Symmetries in zero and finite center-of-mass momenta excitons

Abstract: We present a symmetry-based framework for the analysis of excitonic states, incorporating both time-reversal and space-group symmetries. We demonstrate the use of time-reversal and space-group symmetries to obtain exciton eigenstates at symmetry-related center-of-mass momenta in the entire Brillouin zone from eigenstates calculated for center-of-mass momenta in the irreducible Brillouin zone. Furthermore, by explicitly calculating the irreducible representations of the little groups, we classify excitons according to their symmetry properties across the Brillouin zone. Using projection operators, we construct symmetry-adapted linear combinations of electron-hole product states, which block-diagonalize the Bethe-Salpeter Equation (BSE) Hamiltonian at both zero and finite exciton center-of-mass momenta.
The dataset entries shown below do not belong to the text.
(** [enhanced_sync_request(prompt, timeout, timeout_manager)] *)
Definition enhanced_sync_request (x : exchange reply) (prompt : string)
    (timeout : Z) : Py.M sync_store outcome :=
  start_time ← sync_perf_counter x;
  Py.try_except
    (response ← requests_call (answer x);
     requests_raise_for_status response;;
     now ← sync_perf_counter x;
     let elapsed := ((now - start_time) * 1000)%Q in
     let elapsed_seconds := (elapsed / 1000)%Q in
     Py.modify (on_timeout_manager (fun tm => record_success tm elapsed_seconds));;
     result ← json response;
     text ← Py.lift (Py.dict_get result "response" (Py.JStr ""));
     excerpt ← Py.lift (Py.slice_concat text 100 "...");
     mret {| prompt := prompt;
             response_text := excerpt;
             latency_ms := elapsed;
             success := true;
             method := "sync";
             error_type := None |})
    (now ← sync_perf_counter x;
     let elapsed := ((now - start_time) * 1000)%Q in
     mret {| prompt := prompt;
             response_text := "Timeout after " +:+ pretty timeout +:+ "s";
             latency_ms := elapsed;
             success := false;
             method := "sync";
             error_type := Some "timeout" |})
    (fun e =>
     now ← sync_perf_counter x;
     let elapsed := ((now - start_time) * 1000)%Q in
     mret {| prompt := prompt;
             response_text := "Error: " +:+ Py.exn_str e;
             latency_ms := elapsed;
             success := false;
             method := "sync";
             error_type := Some (Py.exn_name e) |}).

(** [enhanced_async_request] has no [timeout_manager] in scope: all it
    works on is its own count of clock readings. *)
Definition async_perf_counter (x : exchange areply) : Py.M nat Q :=
  fun n => (Py.Ret (clock x n), S n).

(** [enhanced_async_request(prompt, timeout)] *)
Definition enhanced_async_request (x : exchange areply) (prompt : string)
    (timeout : Z) : Py.M nat outcome :=
  start_time ← async_perf_counter x;
  Py.try_except
    (response ← httpx_call (answer x);
     httpx_raise_for_status response;;
     now ← async_perf_counter x;
     let elapsed := ((now - start_time) * 1000)%Q in
     result ← json response;
     text ← Py.lift (Py.dict_get result "response" (Py.JStr ""));
     excerpt ← Py.lift (Py.slice_concat text 100 "...");
     mret {| prompt := prompt;
             response_text := excerpt;
             latency_ms := elapsed;
             success := true;
             method := "async";
             error_type := None |})
    (now ← async_perf_counter x;
     let elapsed := ((now - start_time) * 1000)%Q in
     mret {| prompt := prompt;
             response_text := "Timeout after " +:+ pretty timeout +:+ "s";
             latency_ms := elapsed;
             success := false;
             method := "async";
             error_type := Some "timeout" |})
    (fun e =>
     now ← async_perf_counter x;
     let elapsed := ((now - start_time) * 1000)%Q in
     mret {| prompt := prompt;
             response_text := "Error: " +:+ Py.exn_str e;
             latency_ms := elapsed;
             success := false;
             method := "async";
             error_type := Some (Py.exn_name e) |}).
Lemma quiet_glBufferData target size data usage :
  preserves quiet (glBufferData target size data usage).
Proof.
  intros s a s' H. unfold glBufferData, gl_call in H. inversion H; subst; clear H.
  destruct (bound_buffer target (log_call _ s) =? 0); [apply (quiet_record_error _ (log_call _ s))|].
  destruct (size <? 0); [apply (quiet_record_error _ (log_call _ s))|].
  split; [now intros a|reflexivity].
Qed.

Ltac quiet_step lem :=
  apply (preserves_bind quiet quiet_trans); [apply lem|intros ?].

Ltac quiet_done := apply (preserves_mret quiet quiet_refl).

Lemma quiet_BufferObject_new target data byte_size usage :
  preserves quiet (BufferObject.new target data byte_size usage).
Proof.
  unfold BufferObject.new.
  quiet_step quiet_glGenBuffers. quiet_step quiet_glBindBuffer.
  quiet_step quiet_glBufferData. quiet_step quiet_glBindBuffer. quiet_done.
Qed.

Lemma quiet_at_index {A} (v : list A) i : preserves quiet (at_index v i).
Proof. apply preserves_at_index, quiet_refl. Qed.

Lemma quiet_emplace_vbo_pointer vertex_data sizes usage i acc :
  preserves quiet (emplace_vbo_pointer vertex_data sizes usage i acc).
Proof.
  unfold emplace_vbo_pointer.
  quiet_step @quiet_at_index. quiet_step @quiet_at_index.
  quiet_step quiet_BufferObject_new. quiet_done.
Qed.

Lemma quiet_emplace_vbo_container {C} `{Container C} (vertex_data : list C) usage i acc :
  preserves quiet (emplace_vbo_container vertex_data usage i acc).
Proof.
  unfold emplace_vbo_container, BufferObject.new_container.
  quiet_step @quiet_at_index. quiet_step quiet_BufferObject_new. quiet_done.
Qed.

(** ** What the per-attribute loop writes *)

Lemma vertex_array_wire_attrib j attribute stride h s :
  vertex_array (wire_attrib j attribute stride h s) (gl_vertex_array_binding s)
  = update_attrib j
      (point_attrib (size attribute) (type attribute) (normalized attribute)
         stride (offset attribute) h)
      (update_attrib j enable_attrib (vertex_array s (gl_vertex_array_binding s))).
Proof.
  unfold wire_attrib. cbn zeta.
  set (s1 := set_array_buffer_binding h _).
  set (s2 := update_bound_vertex_array _ (log_call _ s1)).
  assert (H2 : vertex_array s2 (gl_vertex_array_binding s)
               = update_attrib j enable_attrib
                   (vertex_array s (gl_vertex_array_binding s)))
    by exact (vertex_array_update_bound_log _ _ s1).
  change (gl_vertex_array_binding s) with (gl_vertex_array_binding s2) at 1.
  rewrite vertex_array_update_bound_log.
  change (gl_vertex_array_binding s2) with (gl_vertex_array_binding s).
  now rewrite H2.
Qed.

Lemma vertex_array_wire_attrib_ne j attribute stride h s a :
  a <> gl_vertex_array_binding s ->
  vertex_array (wire_attrib j attribute stride h s) a = vertex_array s a.
Proof.
  intros Hne. unfold wire_attrib. cbn zeta.
  set (s1 := set_array_buffer_binding h _).
  set (s2 := update_bound_vertex_array _ (log_call _ s1)).
  transitivity (vertex_array s2 a);
    [exact (vertex_array_update_bound_ne _ (log_call _ s2) a Hne)|].
  transitivity (vertex_array s1 a);
    [exact (vertex_array_update_bound_ne _ (log_call _ s1) a Hne)|reflexivity].
Qed.

Lemma wire_attrib_keeps j attribute stride h s :
  std_cerr (wire_attrib j attribute stride h s) = std_cerr s /\
  gl_error (wire_attrib j attribute stride h s) = gl_error s.
Proof. split; reflexivity. Qed.

Section AttribLoopEffect.

Variable vertex_descriptor : VertexLayout.
Variable vbos : list BufferObject.
Hypothesis Htargets : Forall (fun vbo => bo_target vbo = GL_ARRAY_BUFFER) vbos.

Let described := described vertex_descriptor vbos.
Lemma messages_stay_sorted_witness :
  Sorted by_time (messages Outbox.after_send)
  /\ (forall now data, Sorted by_time (messages (onmessage now data Outbox.after_send)))
  /\ (forall ws_open send_throws dateNow now message,
        Sorted by_time
          (messages (sendMessage ws_open send_throws dateNow now message
                       Outbox.after_send).1.2)).
Proof.
  split; [repeat constructor|].
  apply (messages_stay_sorted Outbox.after_send). repeat constructor.
Defined.

Lemma only_matched_placeholders_are_removed_witness :
  Outbox.placeholder ∈ messages Outbox.after_send
  /\ (forall now data,
        Outbox.placeholder ∈ messages (onmessage now data Outbox.after_send)
        \/ (is_temp (id Outbox.placeholder) = true
            /\ Wire.content data = Some (content Outbox.placeholder)
            /\ (Wire.type data = Some "new_message"
                \/ Wire.type data = Some "message_confirmed")))
  /\ (forall ws_open send_throws dateNow now message,
        Outbox.placeholder
        ∈ messages (sendMessage ws_open send_throws dateNow now message
                      Outbox.after_send).1.2).
Proof.
  split; [repeat constructor|].
  apply (only_matched_placeholders_are_removed Outbox.placeholder Outbox.after_send).
  repeat constructor.
Defined.

Lemma placeholders_are_matched_by_content_alone_witness :
  let prev := messages Outbox.after_send in
  let next := on_new_message 1700000000600 Outbox.bobs_hello prev in
  Wire.content Outbox.bobs_hello = Some "hello" /\ "hello" <> ""
  /\ Wire.userId Outbox.bobs_hello = Some "bob" /\ "bob" <> ""
  /\ Wire.id Outbox.bobs_hello = Some "msg_1700000000450_q7"
  /\ "msg_1700000000450_q7" <> ""
  /\ ("msg_1700000000450_q7" ∉ (id <$> prev))
  /\ (forall p, p ∈ prev -> is_temp (id p) = true -> content p = "hello" -> p ∉ next)
  /\ (forall m, m ∈ prev -> (is_temp (id m) = false \/ content m <> "hello") -> m ∈ next)
  /\ exists m, m ∈ next /\ id m = "msg_1700000000450_q7" /\ content m = "hello"
       /\ sender m = lookup_sender "bob"
       /\ channelId m = Wire.channelId Outbox.bobs_hello
       /\ dmId m = Wire.dmId Outbox.bobs_hello
       /\ forall m', m' ∈ next -> m' = m \/ m' ∈ prev.
Proof.
  intros prev next.
  assert (Hfresh : "msg_1700000000450_q7" ∉ (id <$> prev)).
  { intros Hin. apply list_elem_of_singleton in Hin. discriminate. }
  split; [reflexivity|]. split; [discriminate|]. split; [reflexivity|].
  split; [discriminate|]. split; [reflexivity|]. split; [discriminate|].
  split; [exact Hfresh|].
  apply (placeholders_are_matched_by_content_alone 1700000000600 Outbox.bobs_hello prev
           "hello" "bob" "msg_1700000000450_q7");
    [reflexivity|discriminate|reflexivity|discriminate|reflexivity|discriminate
    |exact Hfresh].
Defined.

End Timeline.

(** ** The pages *)
Module PageFacts.
Import Client Pages.

Local Open Scope list_scope.

(** *** The map of the merge *)

Lemma map_has_spec (k : string) (m : list (string * Message)) :
  map_has k m = true <-> k ∈ m.*1.
Proof.
  unfold map_has. rewrite existsb_exists. split.
  - intros (p & Hin & Heq). apply String.eqb_eq in Heq as <-.
    apply list_elem_of_fmap. exists p. split; [done|]. by apply list_elem_of_In.
  - intros Hin. apply list_elem_of_fmap in Hin as (p & -> & Hin).
    exists p. split; [by apply list_elem_of_In|]. apply String.eqb_refl.
Qed.

Lemma map_set_fresh (k : string) (v : Message) (m : list (string * Message)) :
  k ∉ m.*1 -> map_set k v m = m ++ [(k, v)].
Proof.
  induction m as [|[k' v'] r IH]; intros Hk; cbn [map_set app]; [done|].
  rewrite fmap_cons in Hk. apply not_elem_of_cons in Hk as [Hne Hk]. cbn [fst] in Hne.
  destruct (String.eqb_spec k' k) as [->|_]; [done|]. by rewrite IH.
Qed.

Lemma map_set_keys (k : string) (v : Message) (m : list (string * Message)) :
  k ∈ m.*1 -> (map_set k v m).*1 = m.*1.
Proof.
  induction m as [|[k' v'] r IH]; intros Hk; cbn [map_set].
  { by apply elem_of_nil in Hk. }
  destruct (String.eqb_spec k' k) as [->|Hne]; [done|].
  rewrite !fmap_cons. f_equal. apply IH.
  rewrite fmap_cons in Hk. apply elem_of_cons in Hk as [Hk|Hk]; [|done].
  cbn [fst] in Hk. by subst.
Qed.

Lemma map_set_elem (k : string) (v : Message) (m : list (string * Message))
    (p : string * Message) :
  NoDup m.*1 ->
  p ∈ map_set k v m <-> p = (k, v) \/ (p.1 <> k /\ p ∈ m).
Proof.
  induction m as [|[k' v'] r IH]; intros Hnd; cbn [map_set].
  { rewrite list_elem_of_singleton. split; [by left|]. intros [?|[_ Hin]]; [done|].
    by apply elem_of_nil in Hin. }
  rewrite fmap_cons in Hnd. apply NoDup_cons in Hnd as [Hfresh Hnd]. cbn [fst] in Hfresh.
  destruct (String.eqb_spec k' k) as [->|Hne].
  - rewrite !elem_of_cons. split.
    + intros [->|Hin]; [by left|]. right. split; [|by right].
      intros <-. apply Hfresh. apply list_elem_of_fmap. by exists p.
    + intros [->|[Hp [->|Hin]]]; [by left|done|by right].
  - rewrite !elem_of_cons, (IH Hnd). split.
    + intros [->|[->|[Hp Hin]]]; [right; split; [done|by left]|by left|].
      right. split; [done|by right].
    + intros [->|[Hp [->|Hin]]]; [right; by left|by left|]. right. right. by split.
Qed.

Lemma map_set_NoDup (k : string) (v : Message) (m : list (string * Message)) :
  NoDup m.*1 -> NoDup (map_set k v m).*1.
Proof.
  intros Hnd. destruct (decide (k ∈ m.*1)) as [Hin|Hout].
  - by rewrite map_set_keys.
  - rewrite map_set_fresh, fmap_app by done. apply NoDup_app. split; [done|].
    split; [|apply NoDup_singleton].
    intros x Hx Hx'. apply list_elem_of_singleton in Hx'. cbn in Hx'. by subst.
Qed.

(** One turn of the loop: the keys stay apart, every value sits under its
    own key, and the key of the message is taken afterwards. *)
Lemma dedupe_visit_spec (M : list (string * Message)) (msg : Message) :
  NoDup M.*1 ->
  let M' := dedupe_visit M msg in
  NoDup M'.*1
  /\ map_key msg ∈ M'.*1
  /\ (forall p, p ∈ M' -> p = (map_key msg, msg) \/ p ∈ M)
  /\ (forall p, p ∈ M -> p.1 <> map_key msg -> p ∈ M')
  /\ (is_temp (id msg) = false -> (id msg, msg) ∈ M')
  /\ (is_temp (id msg) = true -> forall p, p ∈ M -> p ∈ M').
Proof.
  intros Hnd. unfold dedupe_visit, map_key.
  destruct (is_temp (id msg)) eqn:Ht.
  - destruct (map_has (content msg) M) eqn:Hhas.
    + apply map_has_spec in Hhas. cbv zeta. repeat split; auto. discriminate.
    + assert (Hout : content msg ∉ M.*1).
      { intros Hin. apply map_has_spec in Hin. congruence. }
      rewrite map_set_fresh by done. cbv zeta. split.
      { rewrite <-(map_set_fresh _ msg) by done. by apply map_set_NoDup. }
      split. { rewrite fmap_app. apply elem_of_app. right. by constructor. }
      split. { intros p Hp. apply elem_of_app in Hp as [Hp|Hp]; [by right|].
               left. by apply list_elem_of_singleton in Hp. }
      split. { intros p Hp _. apply elem_of_app. by left. }
      split; [discriminate|]. intros _ p Hp. apply elem_of_app. by left.
  - cbv zeta. split; [by apply map_set_NoDup|]. split.
    { destruct (decide (id msg ∈ M.*1)) as [Hin|Hout].
      - by rewrite map_set_keys.
      - rewrite map_set_fresh, fmap_app by done. apply elem_of_app. right. by constructor. }
    split. { intros p Hp. apply map_set_elem in Hp as [->|[_ Hp]]; auto. }
    split. { intros p Hp Hne. apply map_set_elem; auto. }
    split; [|discriminate]. intros _. apply map_set_elem; auto.
Qed.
This enables a transparent organization of excitonic states and provides direct access to their degeneracies, selection rules, and symmetry-protected features. As a demonstration, we apply this formalism to monolayer MoS$_{2}$, where the classification of excitonic irreducible representations and the block structure of the BSE Hamiltonian show excellent agreement with compatibility relations derived from group theory. Beyond this material-specific example, the framework offers a general and conceptually rigorous approach to the symmetry classification of excitons, enabling significant reductions in computational cost for optical spectra, exciton-phonon interactions, and excitonic band structure calculations across a wide range of materials.